(** The part of LoadEvent that follows the listener. *)
Definition load_dns (new old : Options) : J Options caches Options :=
  let servers := all_servers (o_Servers new) (o_Server new) in
  if servers == [] then mret (with_dns new [] (o_QueryType new) (o_dnsCache old))
  else
    let types := normalizeQueryTypes (o_QueryType new) in
    let types := if types == [] then [bs "A"; bs "AAAA"] else types in
    match check_servers servers with
    | None => exit
    | Some servers =>
        let new := with_dns new servers types (o_dnsCache old) in
        if (o_dnsCache new == None) || shouldResetDNSCache old new then
          cs ← get_extra;
          _ ← put_extra (cs ++ [∅]);
          mret (with_dns new servers types (Some (length cs)))
        else mret new
    end.

Definition LoadEvent_ (new : Options) : J Options caches unit :=
  old ← optsOut;
  _ ← check_addr (o_ListenAddr new);
  _ ← (if o_ListenAddr new == o_ListenAddr old then mret tt else stopServer);
  new ← load_dns new old;
  optsIn new.

#[export] Instance socks : Service Options caches := {
  zero_opts := zero;
  init_extra := [];
  ListenAddr := o_ListenAddr;
  watch_down := false;
  on_load _ := LoadEvent_;
  on_loaded := startServer o_ListenAddr;
  on_exit := mret tt }.

Definition Run := Jobs.Run (O := Options) (X := caches).

Lemma load_dns_quiet new old : quiet (load_dns new old).
Proof.
  unfold load_dns. case_match; [auto with jobs|]. destruct (check_servers _); [|auto with jobs].
  case_match; eauto with jobs.
Qed.

Lemma load_dns_addr new old s n s' :
  load_dns new old s = (Val n, s') → o_ListenAddr n = o_ListenAddr new.
Proof.
  unfold load_dns. case_match; [by intros [= <- <-]|]. destruct (check_servers _); [|done].
  case_match; by intros [= <- <-].
Qed.

#[export] Instance socks_laws : ServiceLaws Options caches.
Proof.
  refine (service_laws (λ new _, mret tt) (λ new old _, load_dns new old) _ _ _ _ _ _); job_obligations.
  - apply load_dns_quiet.
  - by eapply load_dns_addr.
Qed.

#[export] Instance socks_keeps : KeepsServer Options caches.
Proof.
  refine (service_keeps (λ new _, mret tt) (λ new old _, load_dns new old) _ _ _ _ _ _); job_obligations.
  - apply load_dns_quiet.
  - by eapply load_dns_addr.
Qed.

(** ** The worker *)

(** The type of the question that a query type asks for ([None]: no question
    is set). *)
Definition question (qtype : gostring) : option Z :=
  if qtype == bs "A" then Some 1 else if qtype == bs "AAAA" then Some 28 else None.

(** One round of the loop over the query types: the query was canceled, or
    an exchange was made, with the options of the moment, the choice of a
    server, and the answer if there was one. *)
Inductive turn :=
  | Cancelled
  | Exchange (latest : Options) (k : nat) (answer : option (list RR)) (now : Z).

Inductive resolution :=
  | Resolved (opts : Options) (conn : option DNServer) (r : result)
  | Pending                                     (* the turns are used up *)
  | Panics.                                     (* rand.IntN(0) *)

(** [conn] is the server of the open connection. *)
Fixpoint resolve (opts : Options) (conn : option DNServer) (qtypes : list gostring) (r : result)
    (ts : list turn) {struct ts} : resolution :=
  match qtypes, ts with
  | [], _ => Resolved opts conn r
  | _, [] => Pending
  | _, Cancelled :: _ => Resolved opts conn r
  | _ :: qtypes', Exchange latest k answer now :: ts =>
      let opts := match conn with None => latest | Some _ => opts end in
      match (match conn with Some server => Some server | None => o_Servers opts !! k end) with
      | None => Panics
      | Some server =>
          match answer with
          | None => resolve opts None qtypes r ts
          | Some rrs =>
              resolve opts (Some server) qtypes' (absorb (o_TTLMin opts) (o_TTLMax opts) now rrs r) ts
          end
      end
  end.

Definition Load (cs : caches) (p : option nat) (domain : gostring) : option result :=
  p ← p; m ← cs !! p; (m : cache) !! domain.

Definition Store (cs : caches) (p : option nat) (domain : gostring) (r : result) : caches :=
  match p with Some p => alter (λ m, <[domain := r]> m) p cs | None => cs end.

(** A cached result that can still be used. *)
Definition fresh (cs : caches) (opts : Options) (domain : gostring) (now : Z) : option result :=
  r ← Load cs (o_dnsCache opts) domain;
  d ← Deadline r;
  if now <? d then Some r else None.

Inductive reply := Replied (conn : option DNServer) (cs : caches) (r : option result) | NoReply | Crashed.

(** A query: from the cache, or resolved and cached. *)
Definition query (opts : Options) (conn : option DNServer) (cs : caches) (domain : gostring) (now : Z)
    (ts : list turn) : reply :=
  match fresh cs opts domain now with
  | Some r => Replied conn cs (Some r)
  | None =>
      match resolve opts conn (o_QueryType opts) no_result ts with
      | Pending => NoReply
      | Panics => Crashed
      | Resolved opts conn r =>
          if (length (IPv4 r) + length (IPv6 r) =? 0)%nat then Replied conn cs None
          else Replied conn (match Deadline r with
                             | Some _ => Store cs (o_dnsCache opts) domain r
                             | None => cs
                             end) (Some r)
      end
  end.

(** ** An attempt of a connection *)

Inductive plan :=
  | DialName                                     (* remoteAddr itself *)
  | DialOne (ips : list Addr) (port : gostring)  (* one of them, at random *)
  | DialBoth (ips4 ips6 : list Addr) (port : gostring)
  | NoAddress
  | Ask (host : gostring)                        (* the worker *)
  | Leave.                                       (* CloseConn *)

Definition plan_of (r : result) (port : gostring) : plan :=
  match IPv4 r, IPv6 r with
  | [], [] => NoAddress
  | ips, [] => DialOne ips port
  | [], ips => DialOne ips port
  | ips4, ips6 => DialBoth ips4 ips6 port
  end.

(** [is_ip]: net.ParseIP accepts the host. *)
Definition getRemote (is_ip : gostring → bool) (c : cell) (cs : caches) (remoteAddr : gostring) (now : Z) : plan :=
  let '(opts, ok) := cell_read zero c in
  if negb ok then Leave
  else if o_Servers opts == [] then DialName
  else
    let '(host, port) := match SplitHostPort remoteAddr with Some hp => hp | None => ([], []) end in
    if is_ip host then DialName
    else match fresh cs opts host now with
         | Some r => plan_of r port
         | None => Ask host
         end.

(** ** Options *)

(** With servers, they are checked, the query types are known, and there is
    a cache. *)
Record dns_ok (n : nat) (o : Options) : Prop := {
  ok_cache p : o_dnsCache o = Some p → (p < n)%nat;
  ok_servers : o_Servers o ≠ [] →
    Forall server_ok (o_Servers o) ∧ o_QueryType o ≠ [] ∧ NoDup (o_QueryType o) ∧
    Forall (λ t, t = bs "A" ∨ t = bs "AAAA") (o_QueryType o) ∧ is_Some (o_dnsCache o) }.

Definition socks_inv (s : job Options caches) : Prop := dns_ok (length (extra s)) (opts s).

Lemma query_types_ok l :
  let types := normalizeQueryTypes l in
  let types := if types == [] then [bs "A"; bs "AAAA"] else types in
  types ≠ [] ∧ NoDup types ∧ Forall (λ t, t = bs "A" ∨ t = bs "AAAA") types.
Proof.
  simpl. destruct (normalizeQueryTypes_correct l) as (_ & Hnd & Hin).
  case_bool_decide as E.
  - split_and!; [done|by apply (bool_decide_unpack _); vm_compute|].
    rewrite !Forall_cons. split_and!; [by left|by right|done].
  - split_and!; [done..|]. apply Forall_forall. intros t Ht. apply Hin in Ht as [Ht _].
    apply elem_of_cons in Ht as [->|Ht]; [by left|]. apply list_elem_of_singleton in Ht as ->. by right.
Qed.

Lemma load_dns_ok new old s n s' :
  dns_ok (length (extra s)) old → load_dns new old s = (Val n, s') →
  dns_ok (length (extra s')) n ∧ (length (extra s) ≤ length (extra s'))%nat.
Proof.
  intros [Hc _]. unfold load_dns. destruct (bool_decide (all_servers _ _ = [])) eqn:El.
  { intros [= <- <-]. split; [|done]. by split. }
  pose proof (query_types_ok (o_QueryType new)) as Ht. simpl in Ht.
  destruct (check_servers _) as [servers|] eqn:Es; [|done].
  destruct (check_servers_ok _ _ Es) as [Hs _]. destruct Ht as (Ht1 & Ht2 & Ht3).
  destruct ((_ == None) || _) eqn:Er.
  - intros [= <- <-]. simpl. rewrite length_app. simpl. split; [|lia]. split; simpl.
    + intros p [= <-]. lia.
    + intros _. by split_and!.
  - intros [= <- <-]. split; [|done]. split; simpl; [done|]. intros _. split_and!; try done.
    apply orb_false_iff in Er as [Er _]. apply bool_decide_eq_false in Er. simpl in Er.
    by destruct (o_dnsCache old).
Qed.

Lemma socks_start_inv : socks_inv start.
Proof. by split. Qed.

Lemma handle_inv listen e s s' :
  socks_inv s → handle listen e s = (Val tt, s') → socks_inv s'.
Proof.
  intros Hs E. destruct e as [o| |]; simpl in E.
  - unfold LoadEvent_ in E. apply bind_inv in E as [(old & s0 & [= <- <-] & E)|[_ [=]]].
    apply bind_inv in E as [([] & s1 & E1 & E)|[[=] _]].
    assert (extra s1 = extra s ∧ opts s1 = opts s) as [X1 O1].
    { unfold check_addr in E1. destruct (SplitHostPort _); [by injection E1 as <-|done]. }
    apply bind_inv in E as [([] & s2 & E2 & E)|[[=] _]].
    assert (extra s2 = extra s) as X2.
    { revert E2. case_bool_decide; [by intros [= <-]|]. unfold stopServer.
      destruct (server s1); intros [= <-]; done. }
    apply bind_inv in E as [(n & s3 & E3 & E)|[[=] _]]. injection E as <-.
    eapply load_dns_ok in E3 as [H3 _]; [|rewrite X2; exact Hs]. exact H3.
  - unfold startServer in E. destruct (server s); [by injection E as <-|].
    destruct (listen _); [|done]. by injection E as <-.
  - by injection E as <-.
Qed.

(** While the job runs its options are fit for the worker. *)
(** C26: while a socks job runs, options with DNS servers have only servers
    that passed the checks, known query types, each once and at least one, and
    a cache that exists. *)
Theorem options_fit ins s :
  Run ins = (Running, s) →
  (∀ p, o_dnsCache (opts s) = Some p → (p < length (extra s))%nat) ∧
  (o_Servers (opts s) ≠ [] →
    Forall server_ok (o_Servers (opts s)) ∧
    o_QueryType (opts s) ≠ [] ∧ NoDup (o_QueryType (opts s)) ∧
    Forall (λ t, t = bs "A" ∨ t = bs "AAAA") (o_QueryType (opts s)) ∧
    is_Some (o_dnsCache (opts s))).
Proof.
  intros HR. destruct (run_inv socks_inv start ins s handle_inv socks_start_inv HR) as [H1 H2]. done.
Qed.

(** ** The cache *)

(** An answer that a result was made of, with the options at hand. *)
Record answer := MkAnswer { a_opts : Options; a_now : Z; a_rrs : list RR }.

Definition a_min (a : answer) : Z := o_TTLMin (a_opts a).
Definition a_max (a : answer) : Z := o_TTLMax (a_opts a).
(* ===== verification/DnstunSpec.v ===== *)
(** * dnstun: servers, routes and the cache of routes.

    What holds of the options while the job runs, and what the worker's route
    of a domain is after any reloads over changing files and any queries. *)

From S2P Require Import Prelude GoStrings Url Proxy Dial Defaults Jobs AllowList AllowSpec MatchSet DnsList Dns DnsAnswers Dnstun DnstunWork.

Open Scope go_scope.
#[local] Arguments bs : simpl never.

Section dnstun.
Context {C : Type} (sha1 : gostring → gostring) (hex : gostring → gostring) (fuel : nat).
#[local] Set Default Proof Using "Type*".

Abbreviation dnstun fs := (Dnstun.dnstun fs sha1 hex fuel) (only parsing).
Abbreviation job := (Jobs.job (@Options C) state) (only parsing).

(** A step of the job, with the files of that moment. *)
Definition job_step (s s' : job) : Prop :=
  ∃ fs listen e, @handle _ _ (dnstun fs) listen e s = (Val tt, s').

Definition job_start : job := MkJob zero None (MkState [] []) [].
Definition job_reach : job → Prop := rtc job_step job_start.

(** ** Servers *)

(** Every server passed the checks, every route has one, and there is one
    somewhere. *)
Record servers_ok (o : @Options C) : Prop := {
  so_servers : Forall server_ok (o_Servers o);
  so_routes : Forall (λ r, ro_Servers r ≠ [] ∧ Forall server_ok (ro_Servers r)) (o_Routes o);
  so_built : Forall (λ r, rt_Servers r ≠ [] ∧ Forall server_ok (rt_Servers r)) (o_routes o);
  so_some : o_Servers o ≠ [] ∨ o_Routes o ≠ [] }.

Lemma name_routes_servers fs i l l' :
  @name_routes C fs sha1 hex fuel i l = Ok l' →
  Forall (λ r, ro_Servers r ≠ [] ∧ Forall server_ok (ro_Servers r)) l'.
Proof.
  revert i l'. induction l as [|r l IH]; intros i l'; cbn [name_routes]; [by intros [= <-]|].
  intros (r' & Hr & H)%bind_Ok. apply bind_Ok in H as (l2 & Hl & [= <-]).
  constructor; [|by eapply IH]. unfold name_route in Hr. cbv zeta in Hr.
  apply bind_Ok in Hr as (sum & _ & Hr). case_bool_decide as Hs; [done|].
  apply bind_Ok in Hr as (sv & Hc & [= <-]). simpl. unfold or_err in Hc.
  destruct (dt_checkServers (ro_Servers r)) as [sv'|] eqn:Hc'; [|done]. injection Hc as ->. rename Hc' into Hc. destruct (check_servers_ok _ _ Hc) as [Hok Hlen].
  split; [|exact Hok]. intros Hn. subst sv. by destruct (ro_Servers r).
Qed.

Problem statement |
The line with "(** Every server" and all the lines after it in the records above are to be output exactly, with nothing added.

Written response |
(** Every server passed the checks, every route has one, and there is one
    somewhere. *)
Record servers_ok (o : @Options C) : Prop := {
  so_servers : Forall server_ok (o_Servers o);
  so_routes : Forall (λ r, ro_Servers r ≠ [] ∧ Forall server_ok (ro_Servers r)) (o_Routes o);
  so_built : Forall (λ r, rt_Servers r ≠ [] ∧ Forall server_ok (rt_Servers r)) (o_routes o);
  so_some : o_Servers o ≠ [] ∨ o_Routes o ≠ [] }.

Lemma name_routes_servers fs i l l' :
  @name_routes C fs sha1 hex fuel i l = Ok l' →
  Forall (λ r, ro_Servers r ≠ [] ∧ Forall server_ok (ro_Servers r)) l'.
Proof.
  revert i l'. induction l as [|r l IH]; intros i l'; cbn [name_routes]; [by intros [= <-]|].
  intros (r' & Hr & H)%bind_Ok. apply bind_Ok in H as (l2 & Hl & [= <-]).
  constructor; [|by eapply IH]. unfold name_route in Hr. cbv zeta in Hr.
  apply bind_Ok in Hr as (sum & _ & Hr). case_bool_decide as Hs; [done|].
  apply bind_Ok in Hr as (sv & Hc & [= <-]). simpl. unfold or_err in Hc.
  destruct (dt_checkServers (ro_Servers r)) as [sv'|] eqn:Hc'; [|done]. injection Hc as ->. rename Hc' into Hc. destruct (check_servers_ok _ _ Hc) as [Hok Hlen].
  split; [|exact Hok]. intros Hn. subst sv. by destruct (ro_Servers r).
Qed.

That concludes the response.